De temperamento explosivo, lo que le valió el apodo de Dama de Hierro de la política brasileña, Dilma ascendió de la mano de su padrino Lula, para quien actuó como jefa del Gabinete Ministerial (2005-2010). "Estoy en un gobierno, en un país en el que ningún hombre asume sus posiciones. Soy la única mujer, y la única persona en Brasil, dura, cercada por hombres suaves", afirmó entre risas Rousseff, al explicar su fuerte temperamento en un encuentro con periodistas en Sao Paulo.

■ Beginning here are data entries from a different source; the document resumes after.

(* ===== verification/Disk.v ===== *)
(** * Disk: the files of a run

    The methods that save their tables ([fetch_and_save_institutional_data]
    and [track_major_institutions] of institutional_tracker.py,
    [create_comprehensive_institutional_dataset] of
    simplified_institutional.py, and the like in the other fetchers) call
    [os.makedirs], [os.path.join], [os.path.exists], [pd.read_csv] and
    [DataFrame.to_csv].  This file models those calls, for any type of
    rows.

    The world is the trace of Net.v and a disk, a finite map from paths to
    frames.  A frame is the list of its rows, so that [pd.concat] is the
    concatenation of lists.  [to_csv] replaces the frame of a path, or
    raises [OSError] where the environment (the class [Disk]) does not
    allow the write; a file that exists is read back as the frame that was
    written.  Both are idealisations: a write happens as a whole or not at
    all (pandas can leave a file truncated), and reading back coerces no
    type and raises no parse error.

    Two preorders relate the world before and after a run: [untouched P]
    (the paths outside [P] hold what they held) and [grown p] (the file
    [p] has kept its rows). *)

From Stdlib Require Import String Ascii ZArith Lia.
From stdpp Require Import base tactics option list strings gmap.
From S2P Require Import Prelude PyRuntime Net.

#[local] Open Scope string_scope.
#[local] Open Scope list_scope.

Record world (row : Type) : Type := {
  w_trace : trace;
  disk : gmap string (list row);
}.

Arguments w_trace {row} _.
Arguments disk {row} _.
Arguments Build_world {row} _ _.

(** What the environment allows: creating a directory, writing a path. *)
Class Disk := {
  can_make : string -> bool;
  writable : string -> bool;
}.

(** A disk that takes every write, and one on which no directory can be
    made. *)
Definition open_disk : Disk := {| can_make := fun _ => true; writable := fun _ => true |}.
Definition sealed_disk : Disk := {| can_make := fun _ => false; writable := fun _ => true |}.

Definition empty_world {row} : world row := {| w_trace := []; disk := ∅ |}.

(** [os.path.join(a, b)] *)
Definition path_join (a b : string) : string :=
  if String.prefix "/" b then b
  else if bool_decide (Re.last_char_or (Some "/"%char) a = Some "/"%char)
       then a +:+ b
       else a +:+ "/" +:+ b.

Section Disk.
Context {row : Type} {D : Disk}.

(** An operation on the trace, run in the world. *)
Definition on_trace {A} (m : io trace A) : io (world row) A :=
  fun w => let '(r, tr) := m (w_trace w) in (r, {| w_trace := tr; disk := disk w |}).

(** [os.path.exists(path)] *)
Definition exists_file (path : string) : io (world row) bool :=
  fun w => (Ok (bool_decide (is_Some (disk w !! path))), w).

(** [pd.read_csv(path)] *)
Definition read_csv (path : string) : io (world row) (list row) :=
  fun w => (from_option OSError (disk w !! path), w).

(** [os.makedirs(path, exist_ok=True)] *)
Definition makedirs (path : string) : io (world row) unit :=
  if can_make path then io_ret tt else io_raise OSError.

(** [df.to_csv(path, index=False)] *)
Definition to_csv (path : string) (df : list row) : io (world row) unit :=
  fun w =>
    if writable path
    then (Ok tt, {| w_trace := w_trace w; disk := <[path := df]> (disk w) |})
    else (Raise OSError, w).

(** Append to the existing file or create a new one. *)
Definition append_csv (path : string) (df : list row) : io (world row) unit :=
  ex <~ exists_file path ;;
  if ex then
    existing_df <~ read_csv path ;;
    to_csv path (existing_df ++ df)
  else to_csv path df.

(** ** Relations between the world before and after *)

(** The paths outside [P] hold what they held. *)
Definition untouched (P : string -> Prop) (w w' : world row) : Prop :=
  forall p, ~ P p -> disk w' !! p = disk w !! p.

(** The rows of the file [p], none when there is no file. *)
Definition content (p : string) (w : world row) : list row := default [] (disk w !! p).

(** The file [p] has kept its rows, and may have got more. *)
Definition grown (p : string) (w w' : world row) : Prop :=
  content p w `prefix_of` content p w'.

End Disk.

(** ** Paths *)

(** [ends s suffix]: [s.endswith(suffix)] *)
Definition ends (s suffix : string) : Prop := exists pre, s = pre +:+ suffix.

Lemma ends_app a b suffix : ends b suffix -> ends (a +:+ b) suffix.
Proof. intros [pre ->]. exists (a +:+ pre). by rewrite Py.append_assoc. Qed.

Lemma path_join_ends a b suffix : ends b suffix -> ends (path_join a b) suffix.
Proof.
  intros Hb. unfold path_join. destruct (String.prefix _ b); [done|].
  case_bool_decide; by repeat apply ends_app.
Qed.

Lemma append_suffix_inj x y s t :
  String.length s = String.length t -> x +:+ s = y +:+ t -> s = t.
Proof.
  intros Hl. revert y. induction x as [|c x IH]; intros [|d y] E.
  - done.
  - apply (f_equal String.length) in E. rewrite !Py.length_app in E. simpl in E. lia.
  - apply (f_equal String.length) in E. rewrite !Py.length_app in E. simpl in E. lia.
  - rewrite !Py.append_cons in E. injection E as _ E. eauto.
Qed.

Lemma ends_ne s t suffix suffix' :
  ends s suffix -> ends t suffix' ->
  String.length suffix = String.length suffix' -> suffix <> suffix' -> s <> t.
Proof. intros [x ->] [y ->] Hl Hne E. by apply Hne, (append_suffix_inj x y). Qed.

Lemma append_inj_l a b b' : a +:+ b = a +:+ b' -> b = b'.
Proof.
  induction a as [|c a IH]; [done|]. rewrite !Py.append_cons. intros [= E]. auto.
Qed.

Lemma append_inj_r a a' s : a +:+ s = a' +:+ s -> a = a'.
Proof.
  revert a'. induction a as [|c a IH]; intros [|c' a'] E.
  - done.
  - apply (f_equal String.length) in E. rewrite !Py.length_app in E. simpl in E. lia.
  - apply (f_equal String.length) in E. rewrite !Py.length_app in E. simpl in E. lia.
  - rewrite !Py.append_cons in E. injection E as -> E. f_equal. auto.
Qed.

(** Two relative names that join a directory to the same path are the
    same name. *)
Lemma path_join_inj a b b' :
  String.prefix "/" b = false -> String.prefix "/" b' = false ->
  path_join a b = path_join a b' -> b = b'.
Proof.
  unfold path_join. intros -> ->. case_bool_decide; intros E.
  - by apply append_inj_l in E.
  - by do 2 apply append_inj_l in E.
Qed.

(** ** Facts *)

Section DiskFacts.
Context {row : Type} {D : Disk}.

#[global] Instance untouched_preorder P : PreOrder (untouched (row:=row) P).
Proof.
  split; [by intros w p|]. intros w1 w2 w3 H1 H2 p Hp. by rewrite H2, H1.
Qed.

#[global] Instance grown_preorder p : PreOrder (grown (row:=row) p).
Proof.
  split; [intros w; unfold grown; reflexivity|].
  intros w1 w2 w3. unfold grown. intros H1 H2.
  by trans (content p w2).
Qed.

Lemma untouched_grown (P : string -> Prop) p (w w' : world row) : ~ P p -> untouched P w w' -> grown p w w'.
Proof. intros Hp H. unfold grown, content. by rewrite (H p Hp). Qed.

Lemma on_trace_disk {A} (m : io trace A) (w : world row) : disk (on_trace m w).2 = disk w.
Proof. unfold on_trace. by destruct (m (w_trace w)). Qed.

Lemma on_trace_untouched {A} (m : io trace A) P :
  keeps (untouched P) (on_trace (row:=row) m).
Proof. intros w p _. by rewrite on_trace_disk. Qed.

Lemma on_trace_grown {A} (m : io trace A) p :
  keeps (grown p) (on_trace (row:=row) m).
Proof. intros w. unfold grown, content. by rewrite on_trace_disk. Qed.

Lemma on_trace_total {A} (m : io trace A) : total m -> total (on_trace (row:=row) m).
Proof. intros H w. unfold on_trace. specialize (H (w_trace w)). by destruct (m _). Qed.

Lemma on_trace_returns {A} (m : io trace A) Q :
  returns m Q -> returns (on_trace (row:=row) m) Q.
Proof.
  intros H w a w'. unfold on_trace. destruct (m (w_trace w)) as [r tr] eqn:E.
  intros [= -> _]. eapply H, E.
Qed.

Lemma to_csv_untouched (P : string -> Prop) path (df : list row) :
  P path -> keeps (untouched P) (to_csv path df).
Proof.
  intros HP w p Hp. unfold to_csv. destruct (writable path); [|done].
  simpl. apply lookup_insert_ne. by intros ->.
Qed.

Lemma to_csv_total path (df : list row) : writable path = true -> total (to_csv path df).
Proof. intros Hw w. unfold to_csv. by rewrite Hw. Qed.

Lemma to_csv_raises path (df : list row) (w : world row) : writable path = false -> to_csv path df w = (Raise OSError, w).
Proof. intros Hw. unfold to_csv. by rewrite Hw. Qed.

Lemma to_csv_grown p path (df : list row) : path <> p -> keeps (grown p) (to_csv path df).
Proof.
  intros Hne w. unfold to_csv, grown, content. destruct (writable path); [|done].
  simpl. by rewrite lookup_insert_ne.
Qed.

(** What [append_csv] does where the write is allowed. *)
Lemma append_csv_spec path (df : list row) w :
  writable path = true ->
  append_csv path df w =
    (Ok tt, {| w_trace := w_trace w;
               disk := <[path := content path w ++ df]> (disk w) |}).
Proof.
  intros Hw. unfold append_csv, io_bind, exists_file, read_csv, to_csv, content.
  destruct (disk w !! path) as [old|] eqn:E; simpl; rewrite ?E; simpl; by rewrite Hw.
Qed.

Lemma append_csv_raises path (df : list row) w :
  writable path = false -> append_csv path df w = (Raise OSError, w).
Proof.
  intros Hw. unfold append_csv, io_bind, exists_file, read_csv, to_csv.
  destruct (disk w !! path) as [old|] eqn:E; simpl; rewrite ?E; simpl; by rewrite Hw.
Qed.

Lemma append_csv_grown path (df : list row) : keeps (grown path) (append_csv path df).
Proof.
  intros w. destruct (writable path) eqn:Hw.
  - rewrite append_csv_spec by done. unfold grown at 1. simpl.
    unfold content at 2. simpl. rewrite lookup_insert_eq. by apply prefix_app_r.
  - by rewrite append_csv_raises.
Qed.

Lemma append_csv_untouched (P : string -> Prop) path (df : list row) :
  P path -> keeps (untouched P) (append_csv path df).
Proof.
  intros HP w. destruct (writable path) eqn:Hw.
  - rewrite append_csv_spec by done. intros p Hp. simpl.
    apply lookup_insert_ne. by intros ->.
  - by rewrite append_csv_raises.
Qed.


Lemma keeps_untouched_grown {A} (P : string -> Prop) p (m : io (world row) A) :
  ~ P p -> keeps (untouched P) m -> keeps (grown p) m.
Proof. intros Hp H w. by eapply untouched_grown. Qed.

Lemma total_print : total (on_trace (row:=row) print).
Proof. by apply on_trace_total. Qed.

(** An append keeps the rows of every file. *)
Lemma append_csv_grows p path (df : list row) : keeps (grown p) (append_csv path df).
Proof.
  destruct (decide (path = p)) as [->|Hne]; [apply append_csv_grown|].
  apply (keeps_untouched_grown (eq path)); [done|]. by apply append_csv_untouched.
Qed.

Lemma makedirs_grown p path : keeps (grown (row:=row) p) (makedirs path).
Proof. intros w. unfold makedirs. by destruct (can_make path). Qed.

Lemma makedirs_untouched (P : string -> Prop) path :
  keeps (untouched (row:=row) P) (makedirs path).
Proof. intros w. unfold makedirs. by destruct (can_make path). Qed.

Lemma makedirs_raises_only path :
  raises_only (fun e => e = OSError /\ can_make path = false) (makedirs (row:=row) path).
Proof. intros w e. unfold makedirs. destruct (can_make path); [done|]. by intros [= <-]. Qed.

(** A write raises nothing but the [OSError] of a path that cannot be
    written. *)
Definition write_error (paths : list string) (e : exn) : Prop :=
  e = OSError /\ exists p, p ∈ paths /\ writable p = false.

Lemma to_csv_raises_only path (df : list row) paths :
  path ∈ paths -> raises_only (write_error paths) (to_csv path df).
Proof.
  intros Hp w e. unfold to_csv. destruct (writable path) eqn:Hw; [done|].
  intros [= <-]. split; [done|]. by exists path.
Qed.

Lemma append_csv_raises_only path (df : list row) paths :
  path ∈ paths -> raises_only (write_error paths) (append_csv path df).
Proof.
  intros Hp w e. destruct (writable path) eqn:Hw.
  - by rewrite append_csv_spec.
  - rewrite append_csv_raises by done. intros [= <-]. split; [done|]. by exists path.
Qed.

Lemma on_trace_raises_only {A} (m : io trace A) E :
  total m -> raises_only E (on_trace (row:=row) m).
Proof. intros H. by apply raises_only_total, on_trace_total. Qed.

End DiskFacts.

Lemma world_eta {row} (w : world row) : {| w_trace := w_trace w; disk := disk w |} = w.
Proof. by destruct w. Qed.

(** A loop whose rounds only add events to the trace adds the events of
    its rounds in order. *)
Lemma io_for_events {row A} (f : A -> list event) (body : A -> io (world row) unit) l w :
  (forall x w, body x w = (Ok tt, {| w_trace := w_trace w ++ f x; disk := disk w |})) ->
  io_for l body w = (Ok tt, {| w_trace := w_trace w ++ flat_map f l; disk := disk w |}).
Proof.
  intros Hb. revert w. induction l as [|x l IH]; intros w; cbn [io_for flat_map].
  - by rewrite app_nil_r, world_eta.
  - unfold io_bind. rewrite Hb, IH. cbn [w_trace disk]. by rewrite <- app_assoc.
Qed.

Sin experiencia en campañas electorales, ya que ésta es la primera vez en que se sometió al veredicto de las urnas, Rousseff comenzó a posicionarse como firme candidata al sillón presidencial a partir de mayo, ya que hasta entonces estaba segunda en las encuestas de intención de voto detrás de Serra.
Rousseff derrotó a Serra, de 68 años, ex gobernador del Estado de Sao Paulo y candidato presidencial por segunda vez, por más de once puntos de porcentaje. En 2009, Rousseff fue diagnosticada con un cáncer en el sistema linfático, aunque luego de su tratamiento en septiembre del mismo año los médicos la consideran completamente curada.
Rousseff se presentó por el oficialista Partido de los Trabajadores, bajo el ala del actual presidente, Lula Inacio da Silva. En su juventud, Rousseff integró dos organizaciones armadas clandestinas de oposición a la dictadura militar, el Comando de Liberación Nacional (Colina) y la Vanguardia Armada Revolucionaria Palmares (VAR Palmares), aunque su grado de participación en acciones armadas es aún motivo de polémica.
Nacida en diciembre de 1947, Dilma tiene una hija, Paula, y un nieto, Gabriel, que nació a principios de septiembre y logró que la flamante abuela interrumpiera por unos días su apretada agenda de campaña. Se divorció del padre de Paula, Carlos de Araújo, después de treinta años de un matrimonioa estable, a pesar de las dificultades impuestas por la prisión de ambos durante el último régimen militar (1964-1985).
Arrestada en Sao Paulo en enero de 1970, fue condenada inicialmente a seis años de prisión pero finalmente fue liberada en 1972. Durante su arresto, fue sometida seguidamente a torturas para que revelara nombres de otros militantes.
A inicios de los años 80 participó de la refundación del Partido Laborista Brasileño (PDT, del legendario caudillo Leonel Brizola), aunque en 1986 abandonó esa sigla y se sumó al PT.
Los comicios en Brasil se desarrollaron con normalidad. Escrutadas casi todas las mesas del país, Rousseff obtenía poco más del 55% de los votos y se convertía en la primer mujer presidenta de Brasil.